Naturalmente, a raccogliere l’eredità del feroce innocentismo anti-pm di Craxi è stato Silvio Berlusconi. Con lui e il suo ventennio breve, l’uso politico del garantismo, fino a considerare i magistrati come “terroristi rossi” e veri e propri “eversori”, è diventato una patologia. Ecco cosa ha scritto a Stefania Craxi, figlia di Bettino, lo scorso 20 gennaio, a 17 anni dalla morte del leader socialista: “Cara Stefania, è difficile pensare che siano già trascorsi 17 anni da quando ci ha lasciato e molti di più da quando un vero e proprio colpo di Stato lo ha privato del suo ruolo politico e della stessa possibilità di vivere da uomo libero nel suo Paese”.

L’ex Cavaliere, condannato definitivamente per la frode Mediaset, è una sorta di novello Curzio Malaparte nel definire le tecniche dei pm per rovesciare il potere esecutivo. Malaparte, infatti, scrisse Tecnica del colpo di Stato. Un anno fa, Berlusconi ne ha individuati quattro in un corposo dossier allegato alla richiesta di istituire una commissione parlamentare d’inchieste contro il golpismo giudiziario.

Il primo è quello di Mani Pulite: “Un’operazione venuta da lontano, cioè dalla nascita nel 1964 di Magistratura democratica, corrente di estrema sinistra che già teorizzava una via giudiziaria al socialismo, da realizzarsi attraverso l’uso alternativo del diritto da parte di magistrati militanti”. In quel caso, ovviamente, il golpismo era “funzionale” al “disegno politico del Pci-Pds”.

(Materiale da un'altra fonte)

(** * The devp2p crawler (cmd/devp2p/crawl.go)

    A shallow embedding of the crawler of [cmd/devp2p/crawl.go]: the node
    set it maintains, the per-node update protocol [updateNode], and the
    orchestration loop [run] with its worker goroutines [runIterator].

    - Go's [time.Time] values are integers (nanoseconds counted from the
      zero time instant), [time.Duration] is a 64-bit count of nanoseconds.
    - The node set, a Go [map[enode.ID]nodeJSON], is a [gmap].
    - The two effects of [updateNode] (reading the clock and calling the
      resolver) are threaded through a small state monad over a [world].
    - [run] and its goroutines are a labelled transition system: one label
      for every step a goroutine can take, channels as explicit state. *)

From Stdlib Require Import ZArith List Bool Lia.
From stdpp Require Import base option gmap list.

Local Open Scope Z_scope.

(** ** Go's [time] package, as far as the crawler uses it *)

Module GoTime.

(** An instant: nanoseconds since the zero time (January 1, year 1, UTC). *)
Definition Instant := Z.

(** [time.Duration]: an int64 count of nanoseconds. *)
Definition Duration := Z.

Definition Nanosecond : Duration := 1.
Definition Second : Duration := 1000000000 * Nanosecond.

Definition minDuration : Duration := - 2 ^ 63.
Definition maxDuration : Duration := 2 ^ 63 - 1.

(** The zero value of [time.Time]. *)
Definition zero : Instant := 0.

(** [t.IsZero()] *)
Definition IsZero (t : Instant) : bool := t =? zero.

(** [t.Sub(u)]: the duration [t-u], saturated to the int64 range. *)
Definition Sub (t u : Instant) : Duration :=
  let d := t - u in
  if maxDuration <? d then maxDuration
  else if d <? minDuration then minDuration
  else d.
(** ** Python values

    The values that flow through the script are the ones [json] produces
    and the literals of the script itself: [None], booleans, integers,
    strings, lists and dictionaries with string keys. A dictionary keeps its
    insertion order, as in Python, and is an association list. JSON numbers
    with a fraction or an exponent (Python floats) are outside this model. *)

Inductive pyval : Type :=
| PNone
| PBool (b : bool)
| PInt (z : Z)
| PStr (s : string)
| PList (l : list pyval)
| PDict (d : list (string * pyval)).

(** The exceptions the script can meet; all of them derive from
    [Exception], so [except Exception] catches each one. *)
Inductive exn : Type :=
| KeyError (key : string)
| TypeError
| AttributeError
| IndexError
| JSONDecodeError
| OSError
| TransportError (msg : string).

Inductive result (A : Type) : Type :=
| Ok (a : A)
| Err (e : exn).
Arguments Ok {A} a.
Arguments Err {A} e.

(** ** Strings: [str.split], [repr], [str] *)

Module PyStr.

(** [s.split(sep)] for a one-character separator: never an empty list. *)
Fixpoint split (sep : ascii) (s : string) : list string :=
  match s with
  | EmptyString => [EmptyString]
  | String c rest =>
      if Ascii.eqb c sep then EmptyString :: split sep rest
      else match split sep rest with
           | h :: t => String c h :: t
           | [] => [String c EmptyString]
           end
  end.

(** [sep.join(parts)] *)
Fixpoint join (sep : string) (parts : list string) : string :=
  match parts with
  | [] => EmptyString
  | [p] => p
  | p :: rest => p ++ sep ++ join sep rest
  end.

Fixpoint contains (c : ascii) (s : string) : bool :=
  match s with
  | EmptyString => false
  | String d rest => Ascii.eqb c d || contains c rest
  end.

Definition hex_digit (n : nat) : ascii :=
  match n with
  | 0 => "0" | 1 => "1" | 2 => "2" | 3 => "3" | 4 => "4" | 5 => "5"
  | 6 => "6" | 7 => "7" | 8 => "8" | 9 => "9" | 10 => "a" | 11 => "b"
  | 12 => "c" | 13 => "d" | 14 => "e" | _ => "f"
  end%char.
(** ** The hooks: frame loop and pointer listeners of one engine instance *)

Module Lifecycle.

Import Proximity.

Inductive EventType := mousemove | touchmove.

Definition EventType_eqb (a b : EventType) : bool :=
  match a, b with
  | mousemove, mousemove | touchmove, touchmove => true
  | _, _ => false
  end.

(** The window as the instance sees it, and the instance's own cells. *)
Record World := {
  listeners : list EventType;
  frameRequests : list nat;
  nextHandle : nat;
  frameId : option nat;
  mousePositionRef : Position;
  engine : State
}.

Inductive Event :=
| Mount
| Rerender
| Unmount
| MouseMove (clientX clientY : JSNumber.number)
| TouchMove (clientX clientY : JSNumber.number)
| AnimationFrame.

Definition requestAnimationFrame (w : World) : nat * World :=
  (nextHandle w,
   {| listeners := listeners w;
      frameRequests := frameRequests w ++ [nextHandle w];
      nextHandle := S (nextHandle w);
      frameId := frameId w;
      mousePositionRef := mousePositionRef w;
      engine := engine w |}).

(** Cancelling [undefined] or a handle that is not pending does nothing. *)
Definition cancelAnimationFrame (id : option nat) (w : World) : World :=
  match id with
  | None => w
  | Some h =>
      {| listeners := listeners w;
         frameRequests := filter (fun h' => negb (Nat.eqb h' h)) (frameRequests w);
         nextHandle := nextHandle w;
         frameId := frameId w;
         mousePositionRef := mousePositionRef w;
         engine := engine w |}
  end.

Definition setListeners (ls : list EventType) (w : World) : World :=
  {| listeners := ls;
     frameRequests := frameRequests w;
     nextHandle := nextHandle w;
     frameId := frameId w;
     mousePositionRef := mousePositionRef w;
     engine := engine w |}.

Definition addEventListener (ty : EventType) (w : World) : World :=
  if existsb (EventType_eqb ty) (listeners w) then w
  else setListeners (listeners w ++ [ty]) w.

Definition removeEventListener (ty : EventType) (w : World) : World :=
  setListeners (filter (fun ty' => negb (EventType_eqb ty ty')) (listeners w)) w.

(** While the component is mounted both handlers are registered and exactly
    one frame request is pending, the one whose handle the effect holds. *)
Definition mountedInv (w : World) : Prop :=
  listeners w = [mousemove; touchmove] /\
  exists id, frameId w = Some id /\ frameRequests w = [id].

(** After teardown nothing is registered and nothing is pending. *)
Definition idleInv (w : World) : Prop :=
  listeners w = [] /\ frameRequests w = [].

Section Hooks.

Variable Math_exp : JSNumber.number -> JSNumber.number.
Variable props : Props.

(** [updatePosition] of [useMousePositionRef]. *)
Definition updatePosition (x0 y0 : JSNumber.number) (w : World) : World :=
  {| listeners := listeners w;
     frameRequests := frameRequests w;
     nextHandle := nextHandle w;
     frameId := frameId w;
     mousePositionRef :=
       match containerRef props with
       | Some rect => {| x := (x0 - left rect)%js; y := (y0 - top rect)%js |}
       | None => {| x := x0; y := y0 |}
       end;
     engine := engine w |}.

(** The window delivers an event to the handler registered for its
    type, if there is one. *)
Definition dispatch (ty : EventType) (x0 y0 : JSNumber.number) (w : World) : World :=
  if existsb (EventType_eqb ty) (listeners w) then updatePosition x0 y0 w else w.

(** [loop] of [useAnimationFrame]: run the callback, request the next
    frame and keep its handle. *)
Definition loop (w : World) : World :=
  let w1 :=
    {| listeners := listeners w;
       frameRequests := frameRequests w;
       nextHandle := nextHandle w;
       frameId := frameId w;
       mousePositionRef := mousePositionRef w;
       engine := frame Math_exp props (mousePositionRef w) (engine w) |} in
  let '(id, w2) := requestAnimationFrame w1 in
  {| listeners := listeners w2;
     frameRequests := frameRequests w2;
     nextHandle := nextHandle w2;
     frameId := Some id;
     mousePositionRef := mousePositionRef w2;
     engine := engine w2 |}.

(** A display refresh runs the callbacks that were pending when it
    began; requests made meanwhile wait for the next one. *)
Definition animationFrame (w : World) : World :=
  let due := frameRequests w in
  fold_left (fun w' _ => loop w') due
    {| listeners := listeners w;
       frameRequests := [];
       nextHandle := nextHandle w;
       frameId := frameId w;
       mousePositionRef := mousePositionRef w;
       engine := engine w |}.

(** Effect of [useAnimationFrame]: body and cleanup. *)
Definition startLoop (w : World) : World :=
  let '(id, w1) := requestAnimationFrame w in
  {| listeners := listeners w1;
     frameRequests := frameRequests w1;
     nextHandle := nextHandle w1;
     frameId := Some id;
     mousePositionRef := mousePositionRef w1;
     engine := engine w1 |}.

Definition stopLoop (w : World) : World := cancelAnimationFrame (frameId w) w.

(** Effect of [useMousePositionRef]: body and cleanup. *)
Definition listen (w : World) : World :=
  addEventListener touchmove (addEventListener mousemove w).

Definition unlisten (w : World) : World :=
  removeEventListener touchmove (removeEventListener mousemove w).

Definition step (w : World) (ev : Event) : World :=
  match ev with
  | Mount => startLoop (listen w)
  | Rerender => startLoop (stopLoop w)
  | Unmount => stopLoop (unlisten w)
  | MouseMove cx cy => dispatch mousemove cx cy w
  | TouchMove cx cy => dispatch touchmove cx cy w
  | AnimationFrame => animationFrame w
  end.

Definition run (evs : list Event) (w : World) : World := fold_left step evs w.

(** Before the component mounts nothing is registered or scheduled. *)
Definition initial (st : State) : World :=
  {| listeners := [];
     frameRequests := [];
     nextHandle := 0;
     frameId := None;
     mousePositionRef := {| x := (#0)%js; y := (#0)%js |};
     engine := st |}.

(** Events while the component stays mounted. *)
Definition whileMounted (ev : Event) : bool :=
  match ev with
  | Mount | Unmount => false
  | _ => true
  end.

(** Events the browser keeps producing whatever the component does. *)
Definition fromBrowser (ev : Event) : bool :=
  match ev with
  | MouseMove _ _ | TouchMove _ _ | AnimationFrame => true
  | _ => false
  end.

End Hooks.

End Lifecycle.

(** ** The component as the page uses it *)

Module Sample.

Import Proximity.

(** The hero title of the page: no container, so viewport coordinates. *)
Definition heroProps : Props :=
  {| label := "Cyber Immunity";
     fromFontVariationSettings := "'wght' 400";
     toFontVariationSettings := "'wght' 800";
     containerRef := None;
     radius := JSNumber.ofZ 100;
     falloff := "gaussian" |}.

(** A letter box of 40 by 60 at (300, 200): its center is (320, 230). *)
Definition farLetter : LetterElement :=
  {| rect := {| left := JSNumber.ofZ 300; top := JSNumber.ofZ 200;
                width := JSNumber.ofZ 40; height := JSNumber.ofZ 60 |};
     fontVariationSettings := "'wght' 733" |}.

(** The linear curve and the letters outside the radius never consult
    [Math.exp]; the sample sessions pass the identity in its place. *)
Definition noExp (t : JSNumber.number) : JSNumber.number := t.

Definition origin : Position := {| x := JSNumber.ofZ 0; y := JSNumber.ofZ 0 |}.

(** The same title with the default curve. *)
Definition linearProps : Props :=
  {| label := "Cyber Immunity";
     fromFontVariationSettings := "'wght' 400";
     toFontVariationSettings := "'wght' 800";
     containerRef := None;
     radius := JSNumber.ofZ 100;
     falloff := "linear" |}.

(** The pointer on the center of [farLetter]. *)
Definition onLetter : Position := {| x := JSNumber.ofZ 320; y := JSNumber.ofZ 230 |}.

Definition oneLetter : State :=
  {| letterRefs := [Some farLetter];
     interpolatedSettingsRef := [Some "'wght' 733"%string];
     lastPositionRef := None |}.

(** A session: the pointer reaches the letter, a frame runs, the component
    renders again and unmounts; the browser goes on afterwards. *)
Definition beforeUnmount : list Lifecycle.Event :=
  [Lifecycle.MouseMove (JSNumber.ofZ 320) (JSNumber.ofZ 230);
   Lifecycle.AnimationFrame;
   Lifecycle.Rerender].

Definition afterUnmount : list Lifecycle.Event :=
  [Lifecycle.MouseMove (JSNumber.ofZ 0) (JSNumber.ofZ 0);
   Lifecycle.AnimationFrame;
   Lifecycle.TouchMove (JSNumber.ofZ 310) (JSNumber.ofZ 220);
   Lifecycle.AnimationFrame].

End Sample.

(** ** More built-in functions: [parseInt] in radix 16 and 32-bit integers *)

Module JSGlobal.

(** The value of a digit of radix 16, in either case. *)
Definition hexDigitValue (c : ascii) : option Z :=
  let n := Z.of_N (N_of_ascii c) in
  if (48 <=? n) && (n <=? 57) then Some (n - 48)
  else if (97 <=? n) && (n <=? 102) then Some (n - 87)
  else if (65 <=? n) && (n <=? 70) then Some (n - 55)
  else None.

(** The longest prefix of hexadecimal digits: its value on top of [acc] and
    its length on top of [len]. *)
Fixpoint hexPrefix (s : string) (acc len : Z) : Z * Z :=
  match s with
  | String c r =>
      match hexDigitValue c with
      | Some v => hexPrefix r (16 * acc + v) (len + 1)
      | None => (acc, len)
      end
  | EmptyString => (acc, len)
  end.

(** With radix 16 a leading [0x] or [0X] is skipped. *)
Definition stripHexPrefix (s : string) : string :=
  match s with
  | String "0" (String c r) =>
      if Ascii.eqb c "x" || Ascii.eqb c "X" then r else s
  | _ => s
  end.

(** [parseInt(s, 16)]: leading whitespace and a sign are accepted, then the
    longest run of hexadecimal digits is read; without a digit the result is
    NaN.  The integer read is rounded to binary64. *)
Definition parseInt16 (s : string) : JSNumber.number :=
  let '(sg, u) := JSNumber.splitSign (JSString.trimStart s) in
  let '(v, len) := hexPrefix (stripHexPrefix u) 0 0 in
  if len =? 0 then JSNumber.NaN
  else if v =? 0 then S754_zero sg
  else JSNumber.ofZ (if sg then - v else v).

(** ToInt32, the conversion the bitwise operators apply: NaN, zeros and
    infinities give 0, other values are truncated and wrapped into the
    signed 32-bit range. *)
Definition ToInt32 (x : JSNumber.number) : Z :=
  match x with
  | S754_finite s m e =>
      let magnitude :=
        match e with
        | Zneg k => Zpos m / Z.pow_pos 2 k
        | _ => Zpos m * 2 ^ e
        end in
      let int := if s then - magnitude else magnitude in
      let wrapped := int mod 2 ^ 32 in
      if 2 ^ 31 <=? wrapped then wrapped - 2 ^ 32 else wrapped
  | _ => 0
  end.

Il secondo colpo di Stato, nella versione berlusconiana, è quello del ribaltone del 1994, con la regia dell’allora capo di Stato Oscar Luigi Scalfaro. Il grimaldello del golpe bianco fu l’avviso di garanzia recapitatogli durante un vertice internazionale a Napoli. Il terzo e il quarto sono più recenti. Nel 2011 c’è “l’intrigo internazionale per far sloggiare Berlusconi da Palazzo Chigi” e due anni dopo c’è la condanna in Cassazione che porta alla sua decadenza. L’ex Cavaliere indicò anche il principale esecutore: Giorgio Napolitano, al Quirinale per nove anni. Renzi gli rispose: “Parlare di golpe è ridicolo. Napolitano è il presidente di tutti”. Ma all’epoca il segretario dem non era ancora premier.